WASHINGTON — House Republicans refused on Tuesday to accept a two-month extension of a payroll tax holiday that cleared the Senate over the weekend.

WASHINGTON — House Republicans refused on Tuesday to accept a two-month extension of a payroll tax holiday that cleared the Senate over the weekend.

Instead, the House voted to form a conference committee to negotiate with the Senate on a long-term solution. The vote was 229-193 with no Democrat in support.

Reps. Tim Griffin, R-Little Rock, Steve Womack, R-Rogers, and Rick Crawford, R-Jonesboro, voted for it. Rep. Mike Ross, D-Prescott, opposed it.

House Democrats argued that the short-term fix was needed to avoid an end-of-year expiration to the payroll tax holiday and long-term unemployment benefits.

Senate Majority Leader Harry Reid, D-Nev., remained steadfast Tuesday against further negotiations until the House passed the two-month extension.

As it stands now, Arkansas workers would see a decrease in their take home pay that would amount to about $84 a month for those earning $50,000 annually.

In addition, an estimated 10,400 out-of-work Arkansans would lose long-term federal unemployment benefits by mid-February, according to Democrats.

And, Arkansas physicians would see deep cuts in their Medicare reimbursements.

Womack said Tuesday that Reid needs to appoint conferees so that negotiations can begin now rather than putting off those discussions until next year.

“By our vote, we reject Congress’s practice of kicking important issues facing our country down the road.

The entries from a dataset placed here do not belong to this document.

(** * maxon_epos_ethercat_sdk: the drive lifecycle controller of [Maxon.cpp]

    A shallow embedding of [src/maxon_epos_ethercat_sdk/Maxon.cpp]: the
    CiA 402 transition tables of the SDO and the PDO channel, command
    staging, the cyclic read and write and the PDO state machine.  The
    object is modelled as a record of its member variables; every method
    is a function on that record.  Calls into the bus master, the steady
    clock and the two output streams (MELO_ERROR_STREAM, std::cout) are
    recorded in the record as traces. *)

From Stdlib Require Import ZArith List Bool Lia Floats Uint63 Ascii.
Import ListNotations.
Local Open Scope Z_scope.

(** ** Enumerations *)

(** Modelled from the spec: the [DriveState] enumeration (its declaration is
    in a header that is not among the sources).  These are the six states
    that [Maxon.cpp] names in its case labels. *)
Inductive DriveState :=
| SwitchOnDisabled
| ReadyToSwitchOn
| SwitchedOn
| OperationEnabled
| QuickStopActive
| Fault.

Definition DriveState_eqb (a b : DriveState) : bool :=
  match a, b with
  | SwitchOnDisabled, SwitchOnDisabled
  | ReadyToSwitchOn, ReadyToSwitchOn
  | SwitchedOn, SwitchedOn
  | OperationEnabled, OperationEnabled
  | QuickStopActive, QuickStopActive
  | Fault, Fault => true
  | _, _ => false
  end.

(** The state transitions named in [stateTransitionViaSdo]. *)
Inductive StateTransition :=
| _2 | _3 | _4 | _5 | _6 | _7 | _8 | _9 | _10 | _11 | _12 | _15.

(** Modelled from the spec: [ModeOfOperationEnum] ("NA, CyclicSyncPosition,
    CyclicSyncVelocity, CyclicSyncTorque, ProfileVelocity, ...").  Only [NA]
    is named in [Maxon.cpp]. *)
Inductive ModeOfOperationEnum :=
| NA
| ProfiledPositionMode
| ProfiledVelocityMode
| HomingMode
| CyclicSynchronousPositionMode
| CyclicSynchronousVelocityMode
| CyclicSynchronousTorqueMode.

Definition ModeOfOperationEnum_eqb (a b : ModeOfOperationEnum) : bool :=
  match a, b with
  | NA, NA
  | ProfiledPositionMode, ProfiledPositionMode
  | ProfiledVelocityMode, ProfiledVelocityMode
  | HomingMode, HomingMode
  | CyclicSynchronousPositionMode, CyclicSynchronousPositionMode
  | CyclicSynchronousVelocityMode, CyclicSynchronousVelocityMode
  | CyclicSynchronousTorqueMode, CyclicSynchronousTorqueMode => true
  | _, _ => false
  end.

(** The frame variants of the two switches in [updateWrite] and
    [updateRead]; [RxPdoNA] and [TxPdoNA] stand for every value that falls
    into the [default] branch. *)
Inductive RxPdoTypeEnum :=
| RxPdoNA | RxPdoStandard | RxPdoCSP | RxPdoCST | RxPdoCSV | RxPdoCSTCSP | RxPdoPVM.

Inductive TxPdoTypeEnum :=
| TxPdoNA | TxPdoStandard | TxPdoCSP | TxPdoCST | TxPdoCSV | TxPdoCSTCSP | TxPdoPVM.

Definition isRxPdoStandard (t : RxPdoTypeEnum) : bool :=
  match t with RxPdoStandard => true | _ => false end.

Definition isTxPdoStandard (t : TxPdoTypeEnum) : bool :=
  match t with TxPdoStandard => true | _ => false end.

(** The error kinds that [Maxon.cpp] adds to the reading. *)
Inductive ErrorType :=
| ConfigurationError
| ModeOfOperationError
| RxPdoTypeError
| TxPdoTypeError
| SdoStateTransitionError
| PdoStateTransitionError.

(** ** Control word *)

(** Modelled from the spec: the [Controlword] class ("named state transition
    presets, each a specific bit pattern").  The class is not among the
    sources, so a control word is kept as the preset that was applied to
    it; [getRawControlword] is the 16-bit encoding of that preset and is
    not unfolded here. *)
Inductive Controlword :=
| AllFalse
| StateTransitionPreset (t : StateTransition).

Definition setAllFalse : Controlword := AllFalse.
Definition setStateTransition (t : StateTransition) : Controlword :=
  StateTransitionPreset t.

(** The transition carried by a control word, if any. *)
Definition transitionOf (c : Controlword) : option StateTransition :=
  match c with
  | AllFalse => None
  | StateTransitionPreset t => Some t
  end.

(** ** Configuration, command, reading *)

(** The fields of [Configuration] that [Maxon.cpp] reads.  Doubles are
    binary64 floats; the integer fields are kept in [Z] (their widths are
    declared in a header that is not among the sources). *)
Record Configuration := {
  rxPdoTypeEnum : RxPdoTypeEnum;
  txPdoTypeEnum : TxPdoTypeEnum;
  modeOfOperationEnum : ModeOfOperationEnum;
  useMultipleModeOfOperations : bool;
  useRawCommands : bool;
  positionEncoderResolution : Z;
  nominalCurrentA : float;
  motorConstant : float;
  gearRatio : float;
  maxCurrentA : float;
  configRunSdoVerifyTimeout : Z;
  driveStateChangeMinTimeout : Z;
  driveStateChangeMaxTimeout : Z;
  minNumberOfSuccessfulTargetStateReadings : Z
}.

(** The part of [Command] that [Maxon.cpp] touches: the mode, the values
    written by the setters of [stageCommand] and the raw values read by the
    getters of [updateWrite]. *)
Record Command := {
  cmdModeOfOperation : ModeOfOperationEnum;
  positionFactorRadToInteger : float;
  currentFactorAToInteger : float;
  torqueFactorNmToInteger : float;
  maxCurrent : float;
  maxTorque : float;
  cmdUseRawCommands : bool;
  targetPositionRaw : Z;
  positionOffsetRaw : Z;
  torqueOffsetRaw : Z;
  targetTorqueRaw : Z;
  targetVelocityRaw : Z;
  velocityOffsetRaw : Z;
  profileAccelRaw : Z;
  profileDeccelRaw : Z;
  motionProfileType : Z
}.

Definition getModeOfOperation (c : Command) : ModeOfOperationEnum :=
  cmdModeOfOperation c.

(** The setters that [stageCommand] calls, as one update. *)
Definition setScaling (pos cur trq maxC maxT : float) (raw : bool)
    (c : Command) : Command :=
  {| cmdModeOfOperation := cmdModeOfOperation c;
     positionFactorRadToInteger := pos;
     currentFactorAToInteger := cur;
     torqueFactorNmToInteger := trq;
     maxCurrent := maxC;
     maxTorque := maxT;
     cmdUseRawCommands := raw;
     targetPositionRaw := targetPositionRaw c;
     positionOffsetRaw := positionOffsetRaw c;
     torqueOffsetRaw := torqueOffsetRaw c;
     targetTorqueRaw := targetTorqueRaw c;
     targetVelocityRaw := targetVelocityRaw c;
     velocityOffsetRaw := velocityOffsetRaw c;
     profileAccelRaw := profileAccelRaw c;
     profileDeccelRaw := profileDeccelRaw c;
     motionProfileType := motionProfileType c |}.

(** The latest telemetry snapshot: the raw values stored by [updateRead],
    the configuration given to [configureReading] and the accumulated
    errors (oldest first). *)
Record Reading := {
  statusword : Z;
  actualCurrent : Z;
  actualVelocity : Z;
  actualPosition : Z;
  demandVelocity : Z;
  readingConfiguration : option Configuration;
  errors : list ErrorType
}.
(** * node-http-file-server: a shallow embedding of the request handler

    The repository ships one script in three revisions: version 0.1 and
    version 0.2.1 ([http-file-server.js]), which read a whole file with
    [fs.readFile], and the streaming revision, which opens a descriptor,
    stats it and pipes a read stream into the response.  Version 0.1 differs
    from 0.2.1 only in its command line handling and in logging, so two
    handlers are embedded: [Streaming.handler] and [V021.handler].

    JavaScript strings are sequences of UTF-16 code units, modelled as
    [list N].  The calls the handler makes on [fs] and on the response object
    are recorded in a trace; what the file system answers is given by a
    [World].  [console.log] calls (guarded by [debug]) have no effect on the
    response and are left out.

    The script was written for Node 0.10.  Where a later runtime behaves
    otherwise, which is the second status line after a failed read, the
    streaming handler is embedded for both runtimes in [StreamingOn].

    The code around the handler, which is the argument loop, the expansion
    of the root path and the callback of [listen], is embedded in [Startup]
    and, for version 0.1, in [V01]; whether [listen] succeeds is an answer
    of the environment. *)

From Stdlib Require Import List Arith Wf_nat NArith Lia Bool Ascii String.
From Stdlib Require Import Sorting.Sorted Sorting.Permutation.
From Stdlib Require Import Numbers.DecimalString.
Import ListNotations.

Local Open Scope N_scope.
Local Open Scope list_scope.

Inherent in this message is the willingness of the House to take the time necessary during this holiday season to do our work—not push our workload to the new year,” he said.

Griffin said that the two-month extension would be “costly and cumbersome” for businesses to implement and does not address the long-term issue. Congress, he said, needs to continue to negotiate.

“I would prefer to be home working in Arkansas, but the House is in session because we’re focused on finding a solution. I am confident the Senate will do the right thing and join us to work out our differences in conference,” Griffin said.

Rep. Mike Ross, D-Prescott, said Monday he was ready to accept the Senate compromise because a two-month extension is “better than nothing.”

Ross said that Democrats and Republicans agree that the payroll tax holiday should be continued for another year given the fragile state of the economy. But, he said, the two parties disagree on how to pay for it.

The Senate’s short-term approach would renew a 2 percentage point cut in the Social Security payroll tax, plus jobless benefits averaging about $300 a week for the long-term unemployed, and would prevent a 27 percent cut in Medicare payments to doctors.

The $33 billion cost would be financed by a .10 percentage point hike in home loan guarantee fees charged by mortgage giants Fannie Mae and Freddie Mac, which the administration says would raise the monthly payment on a typical $210,000 loan by about $15 a month.

Until this weekend, it was assumed that Boehner had signed off on the Senate measure. After all, it was agreed to by Boehner’s trusted confidante, Senate GOP Leader Mitch McConnell of Kentucky. Boehner declined on several occasions Friday to reject the idea.

But rank-and-file House Republicans erupted in frustration at the Senate measure, which drops changes to the unemployment insurance system pressed by conservatives, a freeze in the salaries of federal workers and cuts to President Barack Obama’s health care law.